Animals herd for protection from predators.  As a result the herbage not eaten is trampled into the soil surface to decay when the rains arrive.  Overtrampling doesn’t occur because the animals are always moving on fresh grass away from their own dung.  They only return to an area once their own fouling has worn off and this determines their rotation length.  The digestive systems of these animals substitute the microbial activity of the soil in such situations.

 Many rotational grazing systems try to mimic this pattern but fears of plant quality drive less than adequate recovery times.  If farmers selected for plants that cured better and maintained their quality longer this fear would prove false and provide greater flexibility to buffer times of moisture stress.  A greater diversity of pasture species would also improve grazing flexibility.

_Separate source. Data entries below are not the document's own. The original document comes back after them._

(** ** Messages *)

Record DirectoryMeta : Type := mkDirectoryMeta {
  dm_terms_of_service : option string;
  dm_website : option string;
  dm_caa_identities : option (list string);
  dm_external_account_required : option bool
}.
Record Directory : Type := mkDirectory {
  dir_new_nonce : string;
  dir_new_account : string;
  dir_new_order : string;
  dir_revoke_cert : option string;
  dir_key_change : option string;
  dir_meta : option DirectoryMeta
}.
Record NewAccountPayload : Type := mkNewAccount {
  na_terms_of_service_agreed : option bool;
  na_contact : option (list string);
  na_only_return_existing : option bool
}.
Record Identifier : Type := mkIdentifier { ident_type : string; ident_value : string }.
Record NewOrderPayload : Type := mkNewOrder {
  no_identifiers : list Identifier;
  no_not_before : option string;
  no_not_after : option string
}.
Record ProblemDetail : Type := mkProblem {
  pd_type : string; pd_detail : option string; pd_status : option Z }.
Record Order : Type := mkOrder {
  or_status : string;
  or_expires : option string;
  or_identifiers : list Identifier;
  or_authorizations : list string;
  or_finalize : string;
  or_certificate : option string;
  or_error : option ProblemDetail
}.
Record Challenge : Type := mkChallenge {
  chl_type : string;
  chl_url : string;
  chl_status : string;
  chl_token : string;
  chl_validated : option string;
  chl_error : option ProblemDetail
}.
Record Authorization : Type := mkAuthorization {
  au_status : string;
  au_expires : option string;
  au_identifier : Identifier;
  au_challenges : list Challenge
}.
Record ChallengeRespondPayload : Type := mkRespond { cr_agent_signature : string }.
Record FinalizePayload : Type := mkFinalize { fp_csr : string }.

(** What serde writes: the members in declaration order, [None] left out. *)
Definition member_opt {A} (k : string) (f : A -> Value) (o : option A) : Map :=
  match o with Some a => [(k, f a)] | None => [] end.

Definition meta_to_value (m : DirectoryMeta) : Value :=
  VObject (member_opt "terms_of_service" VString (dm_terms_of_service m) ++ member_opt "website" VString (dm_website m)
             ++ member_opt "caa_identities" vstrings (dm_caa_identities m)
             ++ member_opt "external_account_required" VBool (dm_external_account_required m)).
Definition directory_to_value (d : Directory) : Value :=
  VObject ([("newNonce", VString (dir_new_nonce d)); ("newAccount", VString (dir_new_account d));
            ("newOrder", VString (dir_new_order d))] ++ member_opt "revokeCert" VString (dir_revoke_cert d)
             ++ member_opt "keyChange" VString (dir_key_change d) ++ member_opt "meta" meta_to_value (dir_meta d)).
Definition identifier_to_value (i : Identifier) : Value :=
  VObject [("type", VString (ident_type i)); ("value", VString (ident_value i))].
Definition problem_to_value (p : ProblemDetail) : Value :=
  VObject ([("type", VString (pd_type p))] ++ member_opt "detail" VString (pd_detail p)
             ++ member_opt "status" vnat (pd_status p)).
Definition order_to_value (o : Order) : Value :=
  VObject ([("status", VString (or_status o))] ++ member_opt "expires" VString (or_expires o)
             ++ [("identifiers", VArray (map identifier_to_value (or_identifiers o)));
                 ("authorizations", vstrings (or_authorizations o)); ("finalize", VString (or_finalize o))]
             ++ member_opt "certificate" VString (or_certificate o) ++ member_opt "error" problem_to_value (or_error o)).
Definition challenge_to_value (c : Challenge) : Value :=
  VObject ([("type", VString (chl_type c)); ("url", VString (chl_url c)); ("status", VString (chl_status c));
            ("token", VString (chl_token c))] ++ member_opt "validated" VString (chl_validated c)
             ++ member_opt "error" problem_to_value (chl_error c)).
Definition authorization_to_value (a : Authorization) : Value :=
  VObject ([("status", VString (au_status a))] ++ member_opt "expires" VString (au_expires a)
             ++ [("identifier", identifier_to_value (au_identifier a));
                 ("challenges", VArray (map challenge_to_value (au_challenges a)))]).

(** ** Signed envelopes (jws.rs) *)

Definition ALG_EDDSA : string := "EdDSA".
Definition KTY_OKP : string := "OKP".
Definition CRV_ED25519 : string := "Ed25519".

Record Jwk : Type := mkJwk { jwk_kty : string; jwk_crv : string; jwk_x : string }.
Record ProtectedHeader : Type := mkHeader {
  ph_alg : string; ph_nonce : string; ph_url : string; ph_jwk : option Jwk; ph_kid : option string }.
Record Envelope : Type := mkEnvelope { env_protected : string; env_payload : string; env_signature : string }.

(** What serde derives for the messages, both ways. *)
Class AcmeSerde : Type := {
  header_to_vec : ProtectedHeader -> result string (list Z);
  header_from_slice : list Z -> result string ProtectedHeader;
  envelope_to_vec : Envelope -> result string (list Z);
  envelope_from_str : string -> result string Envelope;
  new_account_to_vec : NewAccountPayload -> result string (list Z);
  new_order_to_vec : NewOrderPayload -> result string (list Z);
  new_order_from_slice : list Z -> result string NewOrderPayload;
  respond_to_vec : ChallengeRespondPayload -> result string (list Z);
  respond_from_slice : list Z -> result string ChallengeRespondPayload;
  finalize_to_vec : FinalizePayload -> result string (list Z);
  finalize_from_slice : list Z -> result string FinalizePayload;
  directory_from_str : string -> result string Directory;
  order_from_str : string -> result string Order;
  authorization_from_str : string -> result string Authorization
}.

Section jws.
Context {D : Digests} `{Base64} `{Ed25519Signing} `{Base64Encoder} `{AcmeSerde}.

Definition b64u_decode (s : string) : result string (list Z) :=
  match b64_url_no_pad s with Ok b => Ok b | Err _ => b64_url s end.

Definition jwk_from_public_key (raw : list Z) : Jwk := mkJwk KTY_OKP CRV_ED25519 (b64_url_no_pad_encode raw).

Definition public_key_from_jwk (jwk : Jwk) : result string VerifyingKey :=
  if negb (String.eqb (jwk_kty jwk) KTY_OKP) || negb (String.eqb (jwk_crv jwk) CRV_ED25519)
  then Err ("JWK is not OKP/Ed25519: kty=" +:+ jwk_kty jwk +:+ " crv=" +:+ jwk_crv jwk)
  else
    raw ← map_err (fun e => "jwk x: " +:+ e) (b64u_decode (jwk_x jwk));
    if negb (length raw =? 32)%nat
    then Err ("JWK x decodes to " +:+ fmt_Z (Z.of_nat (length raw)) +:+ " bytes, want 32")
    else map_err (fun e => "Ed25519 pubkey: " +:+ e) (key_from_bytes raw).

Definition quoted (s : string) : string := String (ascii_of 34) (s +:+ String (ascii_of 34) "").

Definition thumbprint (jwk : Jwk) : string :=
  let canonical := "{" +:+ quoted "crv" +:+ ":" +:+ quoted (jwk_crv jwk) +:+ "," +:+ quoted "kty" +:+ ":"
                     +:+ quoted (jwk_kty jwk) +:+ "," +:+ quoted "x" +:+ ":" +:+ quoted (jwk_x jwk) +:+ "}" in
  b64_url_no_pad_encode (sha256 (bytes_of canonical)).

(** The payload is the serializer's answer, or [None] for POST-as-GET. *)
Definition jws_sign (header : ProtectedHeader) (payload : option (result string (list Z))) (sk : SigningKey)
    : result string Envelope :=
  header_bytes ← map_err (fun e => "marshal header: " +:+ e) (header_to_vec header);
  let header_b64u := b64_url_no_pad_encode header_bytes in
  payload_b64u ← match payload with
                 | Some r => bytes ← map_err (fun e => "marshal payload: " +:+ e) r; Ok (b64_url_no_pad_encode bytes)
                 | None => Ok ""
                 end;
  let signing_input := header_b64u +:+ "." +:+ payload_b64u in
  Ok (mkEnvelope header_b64u payload_b64u (b64_url_no_pad_encode (sig_to_bytes (ed_sign sk (bytes_of signing_input))))).

Definition jws_verify (env : Envelope) (pk : VerifyingKey) : result string ProtectedHeader :=
  let signing_input := env_protected env +:+ "." +:+ env_payload env in
  sig_bytes ← map_err (fun e => "sig b64u: " +:+ e) (b64u_decode (env_signature env));
  sig ← map_err (fun e => "sig parse: " +:+ e) (sig_from_slice sig_bytes);
  _ ← map_err (fun e => "JWS sig verify: " +:+ e) (ed_verify pk (bytes_of signing_input) sig);
  header_bytes ← map_err (fun e => "header b64u: " +:+ e) (b64u_decode (env_protected env));
  map_err (fun e => "header parse: " +:+ e) (header_from_slice header_bytes).

Definition decode_payload {T} (from_slice : list Z -> result string T) (env : Envelope) : result string (option T) :=
  if is_empty (env_payload env) then Ok None
  else
    bytes ← map_err (fun e => "payload b64u: " +:+ e) (b64u_decode (env_payload env));
    v ← map_err (fun e => "payload parse: " +:+ e) (from_slice bytes);
    Ok (Some v).
End jws.

(** ** The server (server.rs) *)

Record OrderState : Type := mkOrderState {
  os_identifier : Identifier;
  os_status : string;
  os_authz_id : string;
  os_finalize_url : string;
  os_account_url : string;
  os_certificate_url : option string
}.
Record AuthzState : Type := mkAuthzState {
  az_identifier : Identifier;
  az_status : string;
  az_challenge_ids : list string;
  az_account_url : string
}.
Record ChallengeState : Type := mkChallengeState {
  chs_id : string;
  chs_type : string;
  chs_status : string;
  chs_token : string;
  chs_authz_id : string;
  chs_account_url : string
}.

(** [State], and the number of draws from the random source so far. *)
Record AcmeState : Type := mkAcmeState {
  ac_nonces : gset string;
  ac_account_jwks : gmap string Jwk;
  ac_orders : gmap string OrderState;
  ac_authzs : gmap string AuthzState;
  ac_challenges : gmap string ChallengeState;
  ac_certs : gmap string string;
  ac_drawn : nat
}.
Definition acme_start : AcmeState := mkAcmeState ∅ ∅ ∅ ∅ ∅ ∅ 0.

Definition set_nonces (f : gset string -> gset string) (s : AcmeState) : AcmeState :=
  mkAcmeState (f (ac_nonces s)) (ac_account_jwks s) (ac_orders s) (ac_authzs s) (ac_challenges s) (ac_certs s) (ac_drawn s).
Definition set_jwks (f : gmap string Jwk -> gmap string Jwk) (s : AcmeState) : AcmeState :=
  mkAcmeState (ac_nonces s) (f (ac_account_jwks s)) (ac_orders s) (ac_authzs s) (ac_challenges s) (ac_certs s) (ac_drawn s).
Definition set_orders (f : gmap string OrderState -> gmap string OrderState) (s : AcmeState) : AcmeState :=
  mkAcmeState (ac_nonces s) (ac_account_jwks s) (f (ac_orders s)) (ac_authzs s) (ac_challenges s) (ac_certs s) (ac_drawn s).
Definition set_authzs (f : gmap string AuthzState -> gmap string AuthzState) (s : AcmeState) : AcmeState :=
  mkAcmeState (ac_nonces s) (ac_account_jwks s) (ac_orders s) (f (ac_authzs s)) (ac_challenges s) (ac_certs s) (ac_drawn s).
Definition set_challenges (f : gmap string ChallengeState -> gmap string ChallengeState) (s : AcmeState) : AcmeState :=
  mkAcmeState (ac_nonces s) (ac_account_jwks s) (ac_orders s) (ac_authzs s) (f (ac_challenges s)) (ac_certs s) (ac_drawn s).
Definition set_certs (f : gmap string string -> gmap string string) (s : AcmeState) : AcmeState :=
  mkAcmeState (ac_nonces s) (ac_account_jwks s) (ac_orders s) (ac_authzs s) (ac_challenges s) (f (ac_certs s)) (ac_drawn s).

brittletools Only through large numbers of animals bunched in high densities moving over the landscape can brittle environments increase their productivity through improving water absorption and retention, better carbon cycling, greater photosynthetic area and activity, as well as increasing the biodiversity of the plants and soil life. 

 Removing livestock from brittle tending environments is a recipe for disaster, as the landscape will continue to erode and fill the rivers and dams with precious topsoil.  Only by using the tools of grazing and animal impact can we cheaply regenerate the productive capacity of brittle areas like much of the east coast and the high country.  Changing grazing management will not only improve farm production but also benefit the community by reducing the severity of droughts and floods.